When Harold’s parents divorced in the mid-1950s, he and his brothers ended up in a children’s home in an outer suburb of Melbourne. Harold was seven at the time. He lived at the home until he was 16, when he got a job and was moved to a boys’ hostel.
The children’s home was a harsh and violent place. Harold recalled a boy soiling his pants and having his face rubbed in the excreta. Kids were regularly beaten. ‘It was awful to see your brothers get a flogging and you couldn’t do anything about it – that was the trouble. And vice versa.’
Sexual abuse was widespread. ‘You could be walking down the hallway and you’d have one of those mongrels just preying on you, waiting for you to come down the hallway in the dark and they’d sort of just grab you and pull you round the corner or into a bedroom and things like that. And that did happen, that was quite common.’ At night, the door to the dorm would open and Reg Roberts, a staff member, would come in and go over to a bed. ‘You knew what was going on’, Harold told the Commissioner.

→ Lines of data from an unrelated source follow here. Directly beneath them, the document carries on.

(** ** Ranking on the local backend *)

Lemma Qgtb_lt (x y : Q) : Qgtb x y = true <-> (y < x)%Q.
Proof.
  unfold Qgtb. rewrite negb_true_iff. split.
  - intros H. apply Qnot_le_lt. intros Hle.
    apply Qle_bool_iff in Hle. congruence.
  - intros H. destruct (Qle_bool x y) eqn:E; [| reflexivity].
    apply Qle_bool_iff in E. exfalso. exact (Qlt_not_le _ _ H E).
Qed.

Lemma Qgtb_le (x y : Q) : Qgtb x y = false <-> (x <= y)%Q.
Proof.
  unfold Qgtb. rewrite negb_false_iff. apply Qle_bool_iff.
Qed.


Section Ranking.

(** The loop of [search] keeps, in the order met, the entries whose score
    clears the threshold. *)
Lemma search_loop (q : string) (entries : list ErrorEntry) (acc : list SearchResult) :
  fold_left (LocalStorage.search_step q) entries acc =
  acc ++ map (scored q) (filter (relevant q) entries).
Proof.
  revert acc. induction entries as [| e l IH]; intros acc; simpl.
  - now rewrite app_nil_r.
  - rewrite IH. unfold LocalStorage.search_step, relevant.
    destruct (Qgtb (LocalStorage.combined_score q e) (2 # 10)); simpl.
    + now rewrite <- app_assoc.
    + reflexivity.
Qed.

Lemma insert_desc_In (r x : SearchResult) (l : list SearchResult) :
  In x (LocalStorage.insert_desc r l) <-> x = r \/ In x l.
Proof.
  induction l as [| y l IH]; simpl.
  - intuition.
  - destruct (Qgtb (score y) (score r)); simpl; rewrite ?IH; intuition.
Qed.

Lemma sort_desc_In (x : SearchResult) (l : list SearchResult) :
  In x (LocalStorage.sort_desc l) <-> In x l.
Proof.
  induction l as [| y l IH]; simpl; [tauto |].
  rewrite insert_desc_In, IH. intuition.
Qed.

Lemma insert_desc_length (r : SearchResult) (l : list SearchResult) :
  List.length (LocalStorage.insert_desc r l) = S (List.length l).
Proof.
  induction l as [| y l IH]; simpl; [reflexivity |].
  destruct (Qgtb (score y) (score r)); simpl; [now rewrite IH | reflexivity].
Qed.

Lemma sort_desc_length (l : list SearchResult) :
  List.length (LocalStorage.sort_desc l) = List.length l.
Proof.
  induction l as [| y l IH]; simpl; [reflexivity |].
  now rewrite insert_desc_length, IH.
Qed.

Lemma insert_desc_sorted (r : SearchResult) (l : list SearchResult) :
  StronglySorted by_score_desc l ->
  StronglySorted by_score_desc (LocalStorage.insert_desc r l).
Proof.
  induction 1 as [| y l Hs IH Hy]; simpl.
  - repeat constructor.
  - destruct (Qgtb (score y) (score r)) eqn:E.
    + constructor; [exact IH |].
      apply Forall_forall. intros x Hx. apply insert_desc_In in Hx.
      destruct Hx as [-> | Hx].
      * apply Qgtb_lt in E. now apply Qlt_le_weak.
      * revert x Hx. now apply Forall_forall.
    + apply Qgtb_le in E.
      constructor; [now constructor |].
      constructor; [exact E |].
      eapply Forall_impl; [| exact Hy].
      intros x Hx. unfold by_score_desc in *. now apply Qle_trans with (score y).
Qed.

(** The sort leaves the results in descending order of score. *)
Lemma sort_desc_sorted (l : list SearchResult) :
  StronglySorted by_score_desc (LocalStorage.sort_desc l).
Proof.
  induction l as [| y l IH]; simpl; [constructor | now apply insert_desc_sorted].
Qed.

Lemma firstn_In {A} (n : nat) (l : list A) (x : A) : In x (firstn n l) -> In x l.
Proof.
  revert n. induction l as [| a l IH]; intros [| n]; simpl; try tauto.
  intros [-> | H]; [now left | right; eauto].
Qed.

Lemma firstn_sorted {A} (R : A -> A -> Prop) (n : nat) (l : list A) :
  StronglySorted R l -> StronglySorted R (firstn n l).
Proof.
  intros H. revert n. induction H as [| a l Hs IH Ha]; intros [| n]; simpl;
    try constructor.
  - apply IH.
  - apply Forall_forall. intros x Hx. apply firstn_In in Hx.
    revert x Hx. now apply Forall_forall.
Qed.

(** A slice [l[:stop]] is a prefix of [l], of at most [stop] elements when
    [stop] is not negative. *)
Lemma slice_to_prefix {A} (l : list A) (stop : Z) :
  exists k, slice_to l stop = firstn k l /\ ((0 <= stop)%Z -> k = Z.to_nat stop).
Proof.
  unfold slice_to. destruct (stop <? 0)%Z eqn:E.
  - eexists. split; [reflexivity |]. apply Z.ltb_lt in E. lia.
  - eexists. split; [reflexivity | reflexivity].
Qed.

End Ranking.

Section Search.

Variable rt : Runtime.

(** [search], once the file is read: the kept entries, sorted, sliced. *)
Lemma search_closed_form (self : LocalStorage.t) (query : string) (limit : Z)
      (entries : list ErrorEntry) :
  LocalStorage._load_entries rt self = Ok entries ->
  LocalStorage.search rt self query limit =
  Ok (slice_to
        (LocalStorage.sort_desc
           (map (scored (PyStr.lower query))
                (filter (relevant (PyStr.lower query)) entries)))
        limit).
Proof.
  intros Hload. unfold LocalStorage.search. rewrite Hload. simpl.
  now rewrite search_loop.
Qed.

(** Every result of [search] is a stored entry with its score, above the
    threshold. *)
Lemma search_results_kept (self : LocalStorage.t) (query : string) (limit : Z)
      (entries : list ErrorEntry) (results : list SearchResult) (r : SearchResult) :
  LocalStorage._load_entries rt self = Ok entries ->
  LocalStorage.search rt self query limit = Ok results ->
  In r results ->
  In (entry r) entries /\
  score r = LocalStorage.combined_score (PyStr.lower query) (entry r) /\
  (2 # 10 < score r)%Q.
Proof.
  intros Hload Hsearch Hr.
  rewrite (search_closed_form _ _ _ _ Hload) in Hsearch. injection Hsearch as <-.
  destruct (slice_to_prefix
              (LocalStorage.sort_desc
                 (map (scored (PyStr.lower query))
                      (filter (relevant (PyStr.lower query)) entries))) limit)
    as (k & Hk & _).
  rewrite Hk in Hr. apply firstn_In, sort_desc_In, in_map_iff in Hr.
  destruct Hr as (e & <- & He). apply filter_In in He. destruct He as (He & Hrel).
  simpl. repeat split; [exact He |]. now apply Qgtb_lt.
Qed.

(** C2 (amended). Once the file is read, [search] returns, for every query
    and every limit, results in descending order of score, each a stored
    entry whose combined score is strictly above 0.2, and none at all (not
    an error) when no stored entry clears the threshold or the store is
    empty; when the limit is not negative, at most [limit] of them. *)
Theorem local_search_ranked (self : LocalStorage.t) (query : string) (limit : Z)
        (entries : list ErrorEntry) :
  LocalStorage._load_entries rt self = Ok entries ->
  exists results,
    LocalStorage.search rt self query limit = Ok results /\
    ((0 <= limit)%Z -> (Z.of_nat (List.length results) <= limit)%Z) /\
    StronglySorted by_score_desc results /\
    (forall r, In r results ->
       In (entry r) entries /\
       score r = LocalStorage.combined_score (PyStr.lower query) (entry r) /\
       (2 # 10 < score r)%Q) /\
    ((forall e, In e entries ->
        ~ (2 # 10 < LocalStorage.combined_score (PyStr.lower query) e)%Q) ->
     results = []).
Proof.
  intros Hload.
  pose proof (search_closed_form self query limit entries Hload) as Hsearch.
  eexists. split; [exact Hsearch |].
  set (kept := filter (relevant (PyStr.lower query)) entries) in *.
  set (sorted := LocalStorage.sort_desc (map (scored (PyStr.lower query)) kept)) in *.
  destruct (slice_to_prefix sorted limit) as (k & Hk & Hlimit).
  repeat split.
  - intros Hpos. rewrite Hk, (Hlimit Hpos).
    pose proof (firstn_le_length (Z.to_nat limit) sorted). lia.
  - rewrite Hk. apply firstn_sorted, sort_desc_sorted.
  - now apply (search_results_kept self query limit entries _ r Hload Hsearch).
  - now apply (search_results_kept self query limit entries _ r Hload Hsearch).
  - now apply (search_results_kept self query limit entries _ r Hload Hsearch).
  - intros Hnone.
    assert (Hkept : kept = []).
    { unfold kept. destruct (filter _ entries) as [| e l] eqn:E; [reflexivity |].
      assert (He : In e (filter (relevant (PyStr.lower query)) entries))
        by (rewrite E; now left).
      apply filter_In in He. destruct He as (He & Hrel).
      apply Qgtb_lt in Hrel. now apply Hnone in He. }
    rewrite Hk. unfold sorted. rewrite Hkept. simpl. apply firstn_nil.
Qed.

He recently obtained the records of his stay at the orphanage, as he wanted to know more about an incident that occurred when he was 12 or 13. The file was full and thorough in every respect except that one. ‘It had everything about all the years I was in the home – the only thing that’s not in it is that’, Harold said.
Harold was seeking more information about the sexual abuse he was subjected to outside the home. Boys were routinely sent to foster families for weekends. Sometimes it was a good experience. ‘This particular one, it was just something awful.’
It was the home of Tony and Susan Oliphant. Harold was sent there with a younger boy, Roger, who’d stayed with the Oliphants several times before.
‘This night we’d gone to sleep and of course I was woken by this bloke [Oliphant] having at my rear end. And I sort of woke and lay there just absolutely terrified. I couldn’t move.’ The next morning he asked Roger if Oliphant had done the same to him. ‘He said, “Yes, it’s happened before”. I said, “Why didn’t you tell me?” He said, “I’ve been too scared”’.
Oliphant sexually assaulted the boys again the following day. ‘He suggested we have a little nap in the afternoon before we headed back to the home … Exactly the same thing happened again. To both of us.’
After returning from the Oliphants, Harold didn’t know what to do. But after stewing over it for a week or so, he decided to tell a teacher he liked, Wilbur Jones. ‘He said, “Are you sure?’ I said, “Of course I’m sure, I’m sure it’s happened”.’
Reporting the abuse wasn’t enough to keep Harold safe. A few days later, he and Roger were sent back to the Oliphants for the weekend. Both boys were assaulted again. ‘The thing that disgusted me – we were sent back there. After telling them’, Harold said.
Harold again reported the assaults to Jones, who this time contacted police. Harold and Roger were interviewed, separately and together. It was an intimidating experience. ‘I was a kid, I didn’t know what they were talking about. It was just so embarrassing to sit there and look at them and not know what they were basically talking about, because they wanted to know every detail, understandably, and we told them.’
Harold and Roger didn’t go to the foster home again. As far as Harold knows, the police didn’t take any action against Tony Oliphant, who died some years ago. Harold hasn’t reported the abuse again and hasn’t thought about seeking compensation. He hasn’t seen a counsellor.
‘I’ve tried to handle it myself and that sometimes gets difficult. But I’m an outgoing sort of bloke and I’ve really tried – but every now then it bubbles up and bubbles up, and I might just be sitting at home with my wife or something and she’ll go “Are you all right? … So I don’t know whether I need help or whatever, I just want to handle it all myself, anyway.’
Harold has been happily married for many years. He met his wife through another of the families he had weekend placements with, ‘marvellous people that sort of took me in and was known as Mum and Dad to me. So I was one of the lucky ones’.
Harold said he has followed the work of the Royal Commission closely, and read the interim report. ‘Some of the stories in there – mine’s a piece of cake compared to some of those poor buggers. Look, they went to hell and back.’ One of his brothers, Richard, has recently submitted a compensation claim for abuse he suffered at the home. When Harold read his statement, it brought back painful memories. ‘It all keeps flooding back’, he said.
But with a successful working life, a long and contented marriage and ‘beautiful kids’, he feels he is generally managing well. ‘I’ve got out and had a bit of a dip in life’, he said. ‘I’ve made good – I’ve put everything behind me. I’ve tried to, anyway.’